Data for analysis:

• • • •

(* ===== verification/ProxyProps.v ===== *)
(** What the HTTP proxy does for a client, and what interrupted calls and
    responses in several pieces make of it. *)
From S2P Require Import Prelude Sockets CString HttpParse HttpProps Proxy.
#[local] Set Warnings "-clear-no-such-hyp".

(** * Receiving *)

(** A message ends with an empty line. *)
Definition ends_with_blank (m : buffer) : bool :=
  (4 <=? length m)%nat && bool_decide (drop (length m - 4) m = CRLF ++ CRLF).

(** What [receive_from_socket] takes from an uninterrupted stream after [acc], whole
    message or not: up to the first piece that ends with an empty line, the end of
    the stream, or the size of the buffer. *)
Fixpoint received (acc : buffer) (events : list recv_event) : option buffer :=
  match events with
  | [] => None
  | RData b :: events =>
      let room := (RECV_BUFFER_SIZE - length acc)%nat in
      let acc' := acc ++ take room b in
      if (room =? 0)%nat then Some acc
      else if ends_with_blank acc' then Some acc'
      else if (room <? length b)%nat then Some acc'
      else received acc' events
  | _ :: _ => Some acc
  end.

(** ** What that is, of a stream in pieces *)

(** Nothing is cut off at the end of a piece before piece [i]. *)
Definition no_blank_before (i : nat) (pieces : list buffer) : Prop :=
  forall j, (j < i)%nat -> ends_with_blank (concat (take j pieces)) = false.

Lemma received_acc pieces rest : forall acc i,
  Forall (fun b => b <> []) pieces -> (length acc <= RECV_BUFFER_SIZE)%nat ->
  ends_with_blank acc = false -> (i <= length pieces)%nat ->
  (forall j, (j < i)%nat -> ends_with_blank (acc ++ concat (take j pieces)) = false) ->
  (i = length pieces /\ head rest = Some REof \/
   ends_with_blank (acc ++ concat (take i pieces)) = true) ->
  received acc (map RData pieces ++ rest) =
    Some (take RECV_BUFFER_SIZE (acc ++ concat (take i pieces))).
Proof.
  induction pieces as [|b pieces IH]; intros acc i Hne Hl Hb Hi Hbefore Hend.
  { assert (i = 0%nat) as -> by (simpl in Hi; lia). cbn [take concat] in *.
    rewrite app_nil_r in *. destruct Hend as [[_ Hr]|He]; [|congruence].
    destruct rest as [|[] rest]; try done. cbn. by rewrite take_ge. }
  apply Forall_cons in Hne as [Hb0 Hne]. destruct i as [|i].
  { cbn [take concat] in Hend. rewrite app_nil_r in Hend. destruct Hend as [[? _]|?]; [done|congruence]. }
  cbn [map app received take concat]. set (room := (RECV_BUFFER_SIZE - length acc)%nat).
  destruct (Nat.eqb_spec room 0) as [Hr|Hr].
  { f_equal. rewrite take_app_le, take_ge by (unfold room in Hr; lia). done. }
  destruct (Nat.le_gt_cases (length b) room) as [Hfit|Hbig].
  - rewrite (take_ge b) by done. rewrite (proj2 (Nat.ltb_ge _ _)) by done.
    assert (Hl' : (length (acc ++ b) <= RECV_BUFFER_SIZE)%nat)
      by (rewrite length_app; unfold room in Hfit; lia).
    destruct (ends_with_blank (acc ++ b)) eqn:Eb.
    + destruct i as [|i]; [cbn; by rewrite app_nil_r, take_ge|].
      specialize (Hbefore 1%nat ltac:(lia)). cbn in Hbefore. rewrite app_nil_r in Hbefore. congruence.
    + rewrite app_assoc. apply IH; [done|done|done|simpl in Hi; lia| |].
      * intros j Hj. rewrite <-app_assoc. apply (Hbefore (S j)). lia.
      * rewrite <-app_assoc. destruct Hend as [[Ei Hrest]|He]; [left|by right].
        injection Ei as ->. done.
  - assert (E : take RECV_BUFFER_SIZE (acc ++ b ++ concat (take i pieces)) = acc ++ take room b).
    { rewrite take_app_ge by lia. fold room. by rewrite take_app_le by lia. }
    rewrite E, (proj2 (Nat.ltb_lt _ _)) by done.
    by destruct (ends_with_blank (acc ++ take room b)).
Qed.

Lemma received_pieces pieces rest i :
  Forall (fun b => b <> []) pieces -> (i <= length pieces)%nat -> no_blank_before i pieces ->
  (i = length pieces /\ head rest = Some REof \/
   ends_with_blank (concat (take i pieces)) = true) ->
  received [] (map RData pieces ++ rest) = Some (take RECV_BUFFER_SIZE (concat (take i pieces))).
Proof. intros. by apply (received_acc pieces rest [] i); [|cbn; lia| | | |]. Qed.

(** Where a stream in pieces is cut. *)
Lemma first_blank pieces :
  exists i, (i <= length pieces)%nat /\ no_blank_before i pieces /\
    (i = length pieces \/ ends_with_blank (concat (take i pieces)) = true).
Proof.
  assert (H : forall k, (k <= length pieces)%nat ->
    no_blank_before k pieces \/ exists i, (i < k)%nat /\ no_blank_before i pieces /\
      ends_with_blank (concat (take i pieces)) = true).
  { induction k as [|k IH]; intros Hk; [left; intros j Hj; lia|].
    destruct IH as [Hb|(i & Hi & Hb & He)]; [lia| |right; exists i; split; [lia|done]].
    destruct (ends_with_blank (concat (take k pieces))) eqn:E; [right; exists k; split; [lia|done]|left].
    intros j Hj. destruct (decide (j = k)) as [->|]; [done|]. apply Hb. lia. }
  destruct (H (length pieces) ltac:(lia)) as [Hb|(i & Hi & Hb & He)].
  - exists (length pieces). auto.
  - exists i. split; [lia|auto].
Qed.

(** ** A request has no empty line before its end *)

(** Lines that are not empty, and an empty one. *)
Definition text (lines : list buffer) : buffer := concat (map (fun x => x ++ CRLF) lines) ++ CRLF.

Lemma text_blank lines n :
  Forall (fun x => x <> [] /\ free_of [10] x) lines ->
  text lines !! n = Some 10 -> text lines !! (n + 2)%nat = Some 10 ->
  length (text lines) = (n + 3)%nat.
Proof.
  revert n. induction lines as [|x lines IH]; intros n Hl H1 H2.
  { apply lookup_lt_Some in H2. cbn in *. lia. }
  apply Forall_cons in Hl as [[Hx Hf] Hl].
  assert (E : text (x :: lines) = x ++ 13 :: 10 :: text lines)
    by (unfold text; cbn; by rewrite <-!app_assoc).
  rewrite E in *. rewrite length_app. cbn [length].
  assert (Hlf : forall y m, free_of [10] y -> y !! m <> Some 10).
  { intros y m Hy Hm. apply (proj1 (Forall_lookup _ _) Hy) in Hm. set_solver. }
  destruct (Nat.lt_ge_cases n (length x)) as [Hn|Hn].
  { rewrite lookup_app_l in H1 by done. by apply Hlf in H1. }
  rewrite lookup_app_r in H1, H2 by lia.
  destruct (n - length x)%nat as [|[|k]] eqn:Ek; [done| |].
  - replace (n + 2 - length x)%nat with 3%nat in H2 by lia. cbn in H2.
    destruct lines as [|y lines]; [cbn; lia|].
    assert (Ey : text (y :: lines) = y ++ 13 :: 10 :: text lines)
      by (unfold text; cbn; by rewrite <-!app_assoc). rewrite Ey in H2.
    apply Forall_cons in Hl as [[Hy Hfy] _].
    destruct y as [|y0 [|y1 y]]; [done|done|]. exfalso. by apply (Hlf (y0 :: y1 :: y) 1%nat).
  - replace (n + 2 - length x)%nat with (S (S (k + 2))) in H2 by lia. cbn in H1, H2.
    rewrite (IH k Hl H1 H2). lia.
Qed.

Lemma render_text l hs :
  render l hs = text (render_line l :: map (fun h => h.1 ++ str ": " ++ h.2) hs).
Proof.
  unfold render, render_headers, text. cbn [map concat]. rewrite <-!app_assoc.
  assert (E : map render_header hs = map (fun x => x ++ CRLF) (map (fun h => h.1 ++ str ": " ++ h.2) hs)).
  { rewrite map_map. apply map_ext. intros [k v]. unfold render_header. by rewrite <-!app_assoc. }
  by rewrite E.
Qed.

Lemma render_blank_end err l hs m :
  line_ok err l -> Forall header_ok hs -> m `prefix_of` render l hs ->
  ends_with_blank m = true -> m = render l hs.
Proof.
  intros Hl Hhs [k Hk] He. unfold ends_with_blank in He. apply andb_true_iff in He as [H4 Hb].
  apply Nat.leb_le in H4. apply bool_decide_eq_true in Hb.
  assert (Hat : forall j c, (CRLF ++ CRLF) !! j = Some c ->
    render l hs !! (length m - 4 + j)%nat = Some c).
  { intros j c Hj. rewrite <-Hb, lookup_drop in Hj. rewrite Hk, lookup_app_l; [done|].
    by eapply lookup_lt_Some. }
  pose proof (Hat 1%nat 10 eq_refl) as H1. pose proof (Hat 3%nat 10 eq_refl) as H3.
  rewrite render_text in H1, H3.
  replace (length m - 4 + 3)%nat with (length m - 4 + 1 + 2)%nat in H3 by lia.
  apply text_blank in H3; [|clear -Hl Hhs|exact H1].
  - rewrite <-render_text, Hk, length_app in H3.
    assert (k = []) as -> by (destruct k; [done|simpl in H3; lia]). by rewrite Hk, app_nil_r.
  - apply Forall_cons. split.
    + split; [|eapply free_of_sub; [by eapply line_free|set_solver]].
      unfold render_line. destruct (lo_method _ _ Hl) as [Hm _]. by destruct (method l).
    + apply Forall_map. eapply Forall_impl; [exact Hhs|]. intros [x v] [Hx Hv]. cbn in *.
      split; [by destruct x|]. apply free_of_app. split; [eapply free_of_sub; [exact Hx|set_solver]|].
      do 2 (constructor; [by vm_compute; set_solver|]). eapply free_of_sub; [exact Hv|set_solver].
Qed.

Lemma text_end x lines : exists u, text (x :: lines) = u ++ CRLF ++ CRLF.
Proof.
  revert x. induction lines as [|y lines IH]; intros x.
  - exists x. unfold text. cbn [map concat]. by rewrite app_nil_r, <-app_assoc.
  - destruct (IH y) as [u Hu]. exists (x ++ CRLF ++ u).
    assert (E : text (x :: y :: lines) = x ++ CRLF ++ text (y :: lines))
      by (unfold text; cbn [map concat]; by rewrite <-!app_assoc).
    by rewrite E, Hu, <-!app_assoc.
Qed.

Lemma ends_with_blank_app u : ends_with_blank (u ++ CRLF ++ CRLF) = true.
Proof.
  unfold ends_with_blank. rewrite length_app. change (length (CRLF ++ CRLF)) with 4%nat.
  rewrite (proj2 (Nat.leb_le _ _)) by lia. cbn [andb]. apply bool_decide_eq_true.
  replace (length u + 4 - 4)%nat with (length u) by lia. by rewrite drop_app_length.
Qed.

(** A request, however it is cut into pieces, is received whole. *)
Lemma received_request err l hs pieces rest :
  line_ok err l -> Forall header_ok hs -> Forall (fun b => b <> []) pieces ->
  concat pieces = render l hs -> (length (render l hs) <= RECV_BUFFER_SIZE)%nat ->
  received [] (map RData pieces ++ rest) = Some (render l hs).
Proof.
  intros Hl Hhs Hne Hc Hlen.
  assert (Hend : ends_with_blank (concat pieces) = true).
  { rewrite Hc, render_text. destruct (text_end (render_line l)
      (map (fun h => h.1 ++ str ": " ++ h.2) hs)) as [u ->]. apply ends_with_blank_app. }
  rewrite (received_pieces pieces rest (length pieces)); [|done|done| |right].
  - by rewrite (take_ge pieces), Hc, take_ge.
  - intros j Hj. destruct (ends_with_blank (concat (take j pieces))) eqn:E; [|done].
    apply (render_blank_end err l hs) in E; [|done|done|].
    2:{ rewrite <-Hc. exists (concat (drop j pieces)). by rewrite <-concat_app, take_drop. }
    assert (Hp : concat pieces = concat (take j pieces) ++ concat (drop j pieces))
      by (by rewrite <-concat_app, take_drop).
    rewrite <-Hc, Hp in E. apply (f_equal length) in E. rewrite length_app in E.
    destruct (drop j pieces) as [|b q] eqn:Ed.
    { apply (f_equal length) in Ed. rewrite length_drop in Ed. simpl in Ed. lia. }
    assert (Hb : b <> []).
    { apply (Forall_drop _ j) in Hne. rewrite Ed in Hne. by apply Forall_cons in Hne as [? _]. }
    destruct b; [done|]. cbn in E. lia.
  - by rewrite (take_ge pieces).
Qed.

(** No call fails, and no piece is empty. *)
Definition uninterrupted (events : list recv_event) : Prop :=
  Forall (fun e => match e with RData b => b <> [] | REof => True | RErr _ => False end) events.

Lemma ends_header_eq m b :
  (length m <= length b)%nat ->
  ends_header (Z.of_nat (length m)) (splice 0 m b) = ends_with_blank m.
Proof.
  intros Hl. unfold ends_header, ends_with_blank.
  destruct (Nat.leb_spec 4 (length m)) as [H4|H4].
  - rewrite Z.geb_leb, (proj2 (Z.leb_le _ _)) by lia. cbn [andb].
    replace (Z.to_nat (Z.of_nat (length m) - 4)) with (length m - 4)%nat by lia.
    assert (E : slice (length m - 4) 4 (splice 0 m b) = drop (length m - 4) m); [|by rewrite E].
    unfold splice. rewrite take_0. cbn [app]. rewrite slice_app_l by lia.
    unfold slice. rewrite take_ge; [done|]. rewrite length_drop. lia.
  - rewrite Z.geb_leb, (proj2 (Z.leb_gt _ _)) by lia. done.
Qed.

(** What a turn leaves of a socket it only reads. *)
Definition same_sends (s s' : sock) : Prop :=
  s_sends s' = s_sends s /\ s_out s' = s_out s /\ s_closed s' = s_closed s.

• • • •

Task description: Give only the lines from the one holding "ends_with_blank (acc ++ concat (take i" through the one holding "ends_with_blank (concat (take i pieces)) = true) ->", each restated exactly as it appears above.

Exercise result:
   ends_with_blank (acc ++ concat (take i pieces)) = true) ->
  received acc (map RData pieces ++ rest) =
    Some (take RECV_BUFFER_SIZE (acc ++ concat (take i pieces))).
Proof.
  induction pieces as [|b pieces IH]; intros acc i Hne Hl Hb Hi Hbefore Hend.
  { assert (i = 0%nat) as -> by (simpl in Hi; lia). cbn [take concat] in *.
    rewrite app_nil_r in *. destruct Hend as [[_ Hr]|He]; [|congruence].
    destruct rest as [|[] rest]; try done. cbn. by rewrite take_ge. }
  apply Forall_cons in Hne as [Hb0 Hne]. destruct i as [|i].
  { cbn [take concat] in Hend. rewrite app_nil_r in Hend. destruct Hend as [[? _]|?]; [done|congruence]. }
  cbn [map app received take concat]. set (room := (RECV_BUFFER_SIZE - length acc)%nat).
  destruct (Nat.eqb_spec room 0) as [Hr|Hr].
  { f_equal. rewrite take_app_le, take_ge by (unfold room in Hr; lia). done. }
  destruct (Nat.le_gt_cases (length b) room) as [Hfit|Hbig].
  - rewrite (take_ge b) by done. rewrite (proj2 (Nat.ltb_ge _ _)) by done.
    assert (Hl' : (length (acc ++ b) <= RECV_BUFFER_SIZE)%nat)
      by (rewrite length_app; unfold room in Hfit; lia).
    destruct (ends_with_blank (acc ++ b)) eqn:Eb.
    + destruct i as [|i]; [cbn; by rewrite app_nil_r, take_ge|].
      specialize (Hbefore 1%nat ltac:(lia)). cbn in Hbefore. rewrite app_nil_r in Hbefore. congruence.
    + rewrite app_assoc. apply IH; [done|done|done|simpl in Hi; lia| |].
      * intros j Hj. rewrite <-app_assoc. apply (Hbefore (S j)). lia.
      * rewrite <-app_assoc. destruct Hend as [[Ei Hrest]|He]; [left|by right].
        injection Ei as ->. done.
  - assert (E : take RECV_BUFFER_SIZE (acc ++ b ++ concat (take i pieces)) = acc ++ take room b).
    { rewrite take_app_ge by lia. fold room. by rewrite take_app_le by lia. }
    rewrite E, (proj2 (Nat.ltb_lt _ _)) by done.
    by destruct (ends_with_blank (acc ++ take room b)).
Qed.

Lemma received_pieces pieces rest i :
  Forall (fun b => b <> []) pieces -> (i <= length pieces)%nat -> no_blank_before i pieces ->
  (i = length pieces /\ head rest = Some REof \/
   ends_with_blank (concat (take i pieces)) = true) ->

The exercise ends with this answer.